# HELP! New to embroidery Tajima 15 needle machine



## blendednutz (Feb 14, 2017)

I just purchased a Tajima TEHXC-1501 and need help. I am trying to figure out how to thread the machine. I keep running it and it stitches for about 20 seconds and the thread is breaking. I am assuming I have it threaded incorrectly or the tension is too high or low. I can't find how to thread it. can someone help me? Thanks!


----------



## blendednutz (Feb 14, 2017)

This machine has an upper tensioner and I am assuming the thread goes around it 1/2 turn. After that it goes into a tube and then to a lower tensioner. Does it go around this 1/2 turn as well? I was able to upload some photos and hope they provide enought detail. After that it goes around 2 bobbin looking wheels and too what appears as a tension lever. If someone can check out my photos and let me know if it is setup correctly I would really appreciate it.


----------



## bwdesigns (Aug 10, 2006)

thread 9 looks correct. the others are missing the thread going to the left of the guide which is directly below the middle tensioner


----------



## SunEmbroidery (Oct 18, 2007)

In addition the end of each thread should be held so unused threads don't get caught in design being embroidered. My machines have a tension spring (I think that's what its called) but your machine is different. Threads should look fairly taunt (not tight) when threaded correctly. Some threads are not within the thread keeper at the top of each needle.


----------



## DancingBay (Nov 1, 2010)

I agree with bwdesigns. I can't really tell, but are you sure your needles are in straight?
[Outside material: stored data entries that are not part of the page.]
(** identifier = letter { letter | digit | '_' } *)
Definition tokens_of_identifier (lvl : nat) (p : Z)
  : option (list levelled * Z) :=
  let q := significant p in
  if is_alpha (peek p) then
    Some (leaf lvl JSON_TYPE_STRING q (identifier_end q), identifier_end q)
  else None.

(** number = [ '-' ] digit { digit } *)
Definition tokens_of_number (lvl : nat) (p : Z)
  : option (list levelled * Z) :=
  let q := significant p in
  let q' := digits_end (if peek p =? ch "-" then q + 1 else q) in
  Some (leaf lvl JSON_TYPE_NUMBER q q', q').

(** key = identifier | string *)
Definition tokens_of_key (lvl : nat) (p : Z) : option (list levelled * Z) :=
  let q := significant p in
  if is_alpha (peek p) then tokens_of_identifier lvl q
  else if peek p =? QUOTE then tokens_of_string lvl q
  else None.

(** The offset after an optional comma. *)
Definition after_comma (p : Z) : Z :=
  if peek p =? ch "," then significant p + 1 else significant p.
It looks like needle 13 is in pretty straight, but needle 12 looks like it's a little to far right and needle 11 looks like it's a little to far left. Also make sure the needle grove is to the front and the scarf is to the back. https://happyemb.com/images_tech/needle_diagram.jpg.

Hitting every threading

I use the old needle to make sure the new needle is pushed up all the way and straight. In addition, I have this neat little magnet cylinder thingy that when placed on the front of the needle will show if it's in straight or not. Looks something like this: https://www.apexmagnets.com/1-8-x-1-2-cylinders. When I bought my 2nd machine (used) from a tech, he gave me one of these and it has been an awesome tool to have to make sure the needles are in straight.


----------



## blendednutz (Feb 14, 2017)

Thank you everyone for all of the information. This is all great and I am going to check it all over now. Can someone describe how much tension should be on the thread? Should i be able to use little effort to pull it?


----------



## DancingBay (Nov 1, 2010)

I would be lost without these two gauges:

Upper Tension Gauge

Bobbin Tension Gauge

If you don't have these 2 gauges, then I would recommend that you buy them. I used to do the pull test and found out after I got my gauges, that I was way off.
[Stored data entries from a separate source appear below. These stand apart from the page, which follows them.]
(** * Medguard: a shallow embedding of the backend and its alerting rules

    The development follows the Python sources of the repository:

    - [backend/main.py]: the heuristic scorer, the alert evaluator with its
      best-effort persistence and broadcast, the alert table and the
      time-bounded stream task;
    - [backend/alerts.py] and [backend/db.py]: the older evaluator and its
      store;
    - [backend/simulator.py]: the scorer of the simulator, the simulated
      hardware test, the stream worker and the registry of running streams.

    Python floats are modelled by rationals ([Q]); a comparison such as
    [score >= 0.8] is then the comparison of the real values, which agrees
    with the float comparison on every float that is not NaN.  Random draws,
    clocks and identifiers are inputs of the functions that consume them. *)

From stdpp Require Import base strings gmap list pretty.
From Stdlib Require Import Ascii QArith Qabs Qround Lia Lqa.

Local Open Scope Z_scope.

(** ** Python numerics *)

Module PyNum.

(** [round_half_even q] is the integer nearest to [q], ties going to the
    even neighbour, as Python's [round] and its [.3f] formatting do. *)
Definition round_half_even (q : Q) : Z :=
  let n := Qnum q in
  let d := Z.pos (Qden q) in
  let fl := n / d in
  let r2 := 2 * (n mod d) in
  if r2 <? d then fl
  else if d <? r2 then fl + 1
  else if Z.even fl then fl else fl + 1.

(** [round(q, nd)] for a non-negative number of digits. *)
Definition py_round (q : Q) (nd : nat) : Q :=
  let scale := 10 ^ Z.of_nat nd in
  Qmake (round_half_even (q * inject_Z scale)) (Z.to_pos scale).

(** [np.clip(q, lo, hi)]. *)
Definition clip (q lo hi : Q) : Q :=
  if Qle_bool q lo then lo else if Qle_bool hi q then hi else q.

(** [max(a, b)] on floats. *)
Definition py_max (a b : Q) : Q := if Qle_bool a b then b else a.

(** Left padding with zeros up to three characters. *)
Definition pad3 (s : string) : string :=
  match String.length s with
  | O => "000" | 1%nat => "00" +:+ s | 2%nat => "0" +:+ s | _ => s
  end.

(** [f"{q:.3f}"]. *)
Definition format_3f (q : Q) : string :=
  let m := round_half_even (Qabs q * inject_Z 1000) in
  (if Qle_bool 0 q then "" else "-")
    +:+ pretty (m / 1000) +:+ "." +:+ pad3 (pretty (m mod 1000)).

(** [random.uniform(a, b)], from the draw [u] of [random.random()]. *)
Definition uniform (u a b : Q) : Q := (a + (b - a) * u)%Q.

End PyNum.

(** ** Values of the fields that hold a string or [None] *)

Inductive pyval : Type :=
  | PyNone
  | PyStr (s : string).

#[global] Instance pyval_eq_dec : EqDecision pyval.
Proof. solve_decision. Defined.

(** [str(v)]. *)
Definition py_str (v : pyval) : string :=
  match v with PyNone => "None" | PyStr s => s end.

(** Truth value of [v]: [None] and the empty string are false. *)
Definition truthy (v : pyval) : bool :=
  match v with PyNone => false | PyStr s => negb (String.eqb s "") end.

(** [d.get(k)] on a field that may be missing: a missing key reads [None]. *)
Definition py_get (f : option pyval) : pyval := default PyNone f.

(** [a or b]. *)
Definition py_or (a b : pyval) : pyval := if truthy a then a else b.

(** [s] occurs in [t]. *)
Definition mentions (s t : string) : Prop :=
  ∃ pre post : string, t = pre +:+ s +:+ post.

(** Alert levels. *)
Inductive level : Type := WARNING | CRITICAL.

#[global] Instance level_eq_dec : EqDecision level.
Proof. solve_decision. Defined.

Definition level_str (l : level) : string :=
  match l with WARNING => "WARNING" | CRITICAL => "CRITICAL" end.

(** ** Calendar

    A naive [datetime] is the number of microseconds since the epoch; a
    [date] is a number of days. *)

Module Calendar.

Definition day_us : Z := 86400 * 1000000.

(** [dt.date()]. *)
Definition date_of (dt : Z) : Z := dt / day_us.

(** [(a - b).days] for two datetimes: [timedelta] normalises the
    microseconds into [0, day), so the days are the floor. *)
Definition delta_days (a b : Z) : Z := (a - b) / day_us.

(** Days from the civil date [y-m-d] to 1970-01-01. *)
Definition days_from_civil (y m d : Z) : Z :=
  let y' := if m <=? 2 then y - 1 else y in
  let era := y' / 400 in
  let yoe := y' - era * 400 in
  let mp := (m + 9) mod 12 in
  let doy := (153 * mp + 2) / 5 + d - 1 in
  let doe := yoe * 365 + yoe / 4 - yoe / 100 + doy in
  era * 146097 + doe - 719468.

Definition digit (c : Ascii.ascii) : option Z :=
  let n := Z.of_nat (Ascii.nat_of_ascii c) in
  if (48 <=? n) && (n <=? 57) then Some (n - 48) else None.

Fixpoint digits (acc : Z) (cs : list Ascii.ascii) : option Z :=
  match cs with
  | [] => Some acc
  | c :: cs' => d ← digit c; digits (10 * acc + d) cs'
  end.

(** [datetime.fromisoformat] on the date-only texts [YYYY-MM-DD] (midnight
    of that day); the other formats the library reads are left out, and
    read as a failure here.  It instantiates the parser in the examples. *)
Definition fromisoformat_date (s : string) : option Z :=
  match String.list_ascii_of_string s with
  | [y1; y2; y3; y4; "-"%char; m1; m2; "-"%char; d1; d2] =>
      y ← digits 0 [y1; y2; y3; y4];
      m ← digits 0 [m1; m2];
      d ← digits 0 [d1; d2];
      if (1 <=? m) && (m <=? 12) && (1 <=? d) && (d <=? 31)
      then Some (days_from_civil y m d * day_us) else None
  | _ => None
  end.

End Calendar.

(** ** Outcomes of calls that may raise *)

Inductive outcome (A : Type) : Type :=
  | Returned (a : A)
  | Raised (e : string).
Arguments Returned {A} a.
Arguments Raised {A} e.

(** ** The alert table

    Both modules keep their alerts in an SQLite table [alerts] whose primary
    key is [id].  A table is the list of its rows in insertion order. *)

Module Sql.

Record row : Type := mk_row {
  row_id : string;
  row_timestamp : Q;
  row_level : string;
  row_manufacturer : pyval;
  row_manufacturer_phone : pyval;
  row_message : string;
  row_data : pyval
}.

(** Preparing [INSERT INTO t (columns) VALUES (?, ..., ?)] fails unless
    there is one placeholder per column, and executing it fails unless
    there is one parameter per placeholder. *)
Definition insert_compiles (columns placeholders params : nat) : bool :=
  (columns =? placeholders)%nat && (placeholders =? params)%nat.

(** [INSERT OR REPLACE]: a row with the same primary key is deleted first. *)
Definition insert_or_replace (r : row) (t : list row) : list row :=
  filter (λ x, row_id x ≠ row_id r) t ++ [r].

(** Plain [INSERT]: a duplicate primary key raises. *)
Definition insert (r : row) (t : list row) : option (list row) :=
  if decide (row_id r ∈ map row_id t) then None else Some (t ++ [r]).

(** [ORDER BY timestamp DESC], as an insertion sort that keeps rows of equal
    timestamp in table order (SQLite leaves their order open). *)
Fixpoint insert_desc (r : row) (sorted : list row) : list row :=
  match sorted with
  | [] => [r]
  | x :: rest =>
      if Qle_bool (row_timestamp r) (row_timestamp x)
      then x :: insert_desc r rest
      else r :: x :: rest
  end.

Definition order_by_timestamp_desc (t : list row) : list row :=
  foldr insert_desc [] (reverse t).

(** [LIMIT n]: a negative [n] is no limit. *)
Definition sql_limit (n : Z) (t : list row) : list row :=
  if n <? 0 then t else take (Z.to_nat n) t.

Definition select_recent (limit : Z) (t : list row) : list row :=
  sql_limit limit (order_by_timestamp_desc t).

(** Rows in descending order of timestamp. *)
Definition newest_first (l : list row) : Prop :=
  ∀ i j x y, (i < j)%nat → l !! i = Some x → l !! j = Some y →
             (row_timestamp y <= row_timestamp x)%Q.

End Sql.

(** ** JSON values, as [json.loads] returns them *)

#[local] Unset Elimination Schemes.
Inductive json : Type :=
  | JNull
  | JBool (b : bool)
  | JNum (q : Q)
  | JStr (s : string)
  | JList (l : list json)
  | JDict (kvs : list (string * json)).
#[local] Set Elimination Schemes.

(** ** backend/main.py *)

Module Main.

Definition AUTO_ALERT_THRESHOLD : Q := 0.8.
Definition WARN_THRESHOLD : Q := 0.5.

(** [heuristic_fake_score]; [u] is the draw of [random.random()] that
    [random.uniform] consumes. *)
Definition heuristic_fake_score (u : Q) (days_to_expiry : option Z) : Q :=
  match days_to_expiry with
  | None => PyNum.py_round (PyNum.uniform u 0.0 0.25) 3
  | Some d =>
      if d <=? 0 then 0.95
      else if d <=? 90 then 0.85
      else if d <=? 120 then 0.6
      else PyNum.py_round (PyNum.uniform u 0.0 0.35) 3
  end.

(** The dict [result] handed to the evaluator.  A field is [None] when the
    key is missing. *)
Record result : Type := mk_result {
  r_expiry : option pyval;
  r_expiry_date : option pyval;
  r_exp_date : option pyval;
  r_manufacturer : option pyval;
  r_manufacturer_name : option pyval;
  r_manufacturer_phone : option pyval;
  r_fake_score : option Q;
  r_predicted_fake : option Z
}.

(** The alert dict built by the evaluator. *)
Record alert : Type := mk_alert {
  a_id : string;
  a_timestamp : Q;
  a_level : level;
  a_manufacturer : pyval;
  a_manufacturer_phone : pyval;
  a_message : string;
  a_data : pyval
}.

(** An alert as [load_alerts] returns it: [data] is decoded. *)
Record loaded_alert : Type := mk_loaded {
  l_id : string;
  l_timestamp : Q;
  l_level : string;
  l_manufacturer : pyval;
  l_manufacturer_phone : pyval;
  l_message : string;
  l_data : json
}.

(** The payload of a [test_result] message of the stream task. *)
Record payload : Type := mk_payload {
  p_batch : pyval;
  p_manufacturer : option pyval;
  p_expiry : option pyval;
  p_expiry_date : option pyval;
  p_test_metrics : option Q;
  p_fake_score : Q;
  p_predicted_fake : Z;
  p_days_to_expiry : option Z
}.

Inductive message : Type :=
  | TestResultMsg (p : payload)
  | AlertMsg (a : alert).

(** A row of the catalog of the simulator, as the phone lookup reads it. *)
Record catalog_row : Type := mk_catalog_row {
  c_manufacturer : pyval;
  c_manufacturer_phone : pyval
}.

(** What the process holds: the alert table, the websockets of the
    connection manager, what each socket received, and the faults of the
    environment ([db_fails]: sqlite3 raises; [dumps_fails]: serialising a
    message raises; [send_fails ws]: sending to [ws] raises). *)
Record world : Type := mk_world {
  db : list Sql.row;
  active : list nat;
  sent : list (nat * message);
  db_fails : bool;
  dumps_fails : bool;
  send_fails : nat → bool
}.

Definition set_db (t : list Sql.row) (w : world) : world :=
  mk_world t (active w) (sent w) (db_fails w) (dumps_fails w) (send_fails w).

Definition set_net (act : list nat) (s : list (nat * message)) (w : world)
  : world :=
  mk_world (db w) act s (db_fails w) (dumps_fails w) (send_fails w).

Definition row_of_alert (a : alert) : Sql.row :=
  Sql.mk_row (a_id a) (a_timestamp a) (level_str (a_level a))
    (a_manufacturer a) (a_manufacturer_phone a) (a_message a) (a_data a).

(** [save_alert_to_db]: seven columns, seven placeholders, seven values. *)
Definition save_alert_to_db (a : alert) (w : world) : outcome unit * world :=
  if db_fails w then (Raised "sqlite3.Error", w)
  else if Sql.insert_compiles 7 7 7
  then (Returned (), set_db (Sql.insert_or_replace (row_of_alert a) (db w)) w)
  else (Raised "sqlite3.OperationalError", w).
That said and using the gauges, Madeira PolyNeon thread usually should run between 115-130 grams on the upper threads and correct bobbin tensions should be 180 to 220 grams (up to 250 grams when embroidering caps).


----------



## SunEmbroidery (Oct 18, 2007)

If doing by feel (which I always do) there should be a slight resistance. It should not be loose or tight. Try to get one needle that embroiders well and looks good from the back (1/3 bobbin thread showing) then match all the needles to that. After you have some experience you'll realize that some thread colors/ cones are thinner than others so you'll need to make slight adjustments. Of course your bobbin tension will need to be correct to have everything working correctly.


----------



## blendednutz (Feb 14, 2017)

I adjusted the bobbin tension and the thread tension on a needle last night and was able to get it to stitch out a design. The machine performed a thread trim and moved to another needle. I tried to match the tension of the 2nd needle to the first one that had worked correctly. I could not get it to stitch. The machine went back to the original needle that worked and tried to stitch some more but it would not work. The needle would drop slowly for a few stitches and then go down and stop about 1/4" from the garment and not stitch


----------



## blendednutz (Feb 14, 2017)

I have an update to the post. I believe the issue might be with the thread cut during a thread change. I was able to get the majority of the image to stitch out. After each thread cut/needle change I have to remove the boobin, pull out a some thread and put it back it in. When i do that and start the stitching it does work. Any idea how to correct this?


----------



## ataichin (Jun 12, 2017)

if you have threaded you machine right and still have that problem check your needles it can be Back and forth


----------



## Kevb (Apr 29, 2014)

DancingBay said:


> I agree with bwdesigns. I can't really tell, but are you sure your needles are in straight? It looks like needle 13 is in pretty straight, but needle 12 looks like it's a little to far right and needle 11 looks like it's a little to far left. Also make sure the needle grove is to the front and the scarf is to the back. https://happyemb.com/images_tech/needle_diagram.jpg.
> 
> Hitting every threading
> 
> I use the old needle to make sure the new needle is pushed up all the way and straight. In addition, I have this neat little magnet cylinder thingy that when placed on the front of the needle will show if it's in straight or not. Looks something like this: https://www.apexmagnets.com/1-8-x-1-2-cylinders. When I bought my 2nd machine (used) from a tech, he gave me one of these and it has been an awesome tool to have to make sure the needles are in straight.


The magnet tip is excellent! Thank you so much for posting this!


----------